The study raises other questions, too. Are Mazzenga’s talent, durability and longevity due primarily to her training or to her genes, personality or other factors, such as her diet or social network? (She eats lightly, mainly fish, eggs and vegetables, but has steak if she wants.)
Also, is her training, which consists almost exclusively of brief, hard sprinting, the ideal approach to successful aging? The researchers are also studying older champion distance runners, who spend many hours every week doing prolonged aerobic exercise and only occasional sprinting. Is their route to aging comparable or better?
“We’re testing different types of exercise interventions,” Sundberg said. “The aim is to identify the golden combo of exercise that will help the most” with healthy aging. “I don’t know if we’ll ever have the full answer, but I think we’ll get closer to the truth. That’s the goal.”
The scientists recently invited Mazzenga back to the lab and repeated all of the tests from 2024. They want to see whether and how her physiology has changed from ages 91 to almost 93. Results should be published soon.

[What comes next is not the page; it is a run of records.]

(* ===== verification/Auth.v ===== *)
(** * Dashboard authentication ([crates/dashboard/src/auth.rs])

    Users with password, API key and second factor, the signed tokens, the
    request gates and the handlers. Argon2, the one-time codes, HMAC and the
    JSON texts of objects and of the user file are parameters; how the claims
    become objects and are read from them is modelled; [now] is in seconds; the identifier,
    salt and secret a handler draws and whether the file can be written are inputs. *)
From stdpp Require Import base gmap sets list strings.
From Stdlib Require Import ZArith Lia Ascii.
From S2P Require Import Prelude Bytes AuditLog Base64.
Local Open Scope string_scope.
Local Open Scope nat_scope.
Local Open Scope list_scope.
Local Open Scope prog_scope.

(** ** [str::trim] on valid UTF-8, and [strip_prefix] *)
Fixpoint trim_end (s : string) : string :=
  match s with "" => "" | String c s' => if is_blank s then "" else String c (trim_end s') end.

Fixpoint trim_start (s : string) : string :=
  match s with
  | "" => ""
  | String c s1 =>
      if in_range 9 13 c || in_range 32 32 c then trim_start s1
      else
        match s1 with
        | String c1 s2 =>
            if is_blank (String c (String c1 "")) then trim_start s2
            else
              match s2 with
              | String c2 s3 => if is_blank (String c (String c1 (String c2 ""))) then trim_start s3 else s
              | "" => s
              end
        | "" => s
        end
  end.
Definition trim (s : string) : string := trim_end (trim_start s).

Fixpoint strip_prefix (p s : string) : option string :=
  match p, s with
  | "", _ => Some s
  | String a p', String b s' => if decide (a = b) then strip_prefix p' s' else None
  | String _ _, "" => None
  end.

(** ** Roles and users *)
Inductive Role := Admin | Operator | Viewer | ClientReader.
#[export] Instance Role_eq_dec : EqDecision Role.
Proof. solve_decision. Defined.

Until then, “one of the best things” that such studies “show the general public is that it is not too late to start exercising,” said Hirofumi Tanaka, director of the Cardiovascular Aging Research Laboratory at the University of Texas at Austin. He studies older athletes but was not involved in the new research.
Mazzenga, like many athletes he studies, didn’t begin or return to regular exercise until relatively late in life, Tanaka said, and then bloomed. There’s inspiration and promise in that arc. “Masters athletes stand as living proof that passion, perseverance and discipline know no age limit,” he said, “and demonstrate to us what is possible in the aging process.”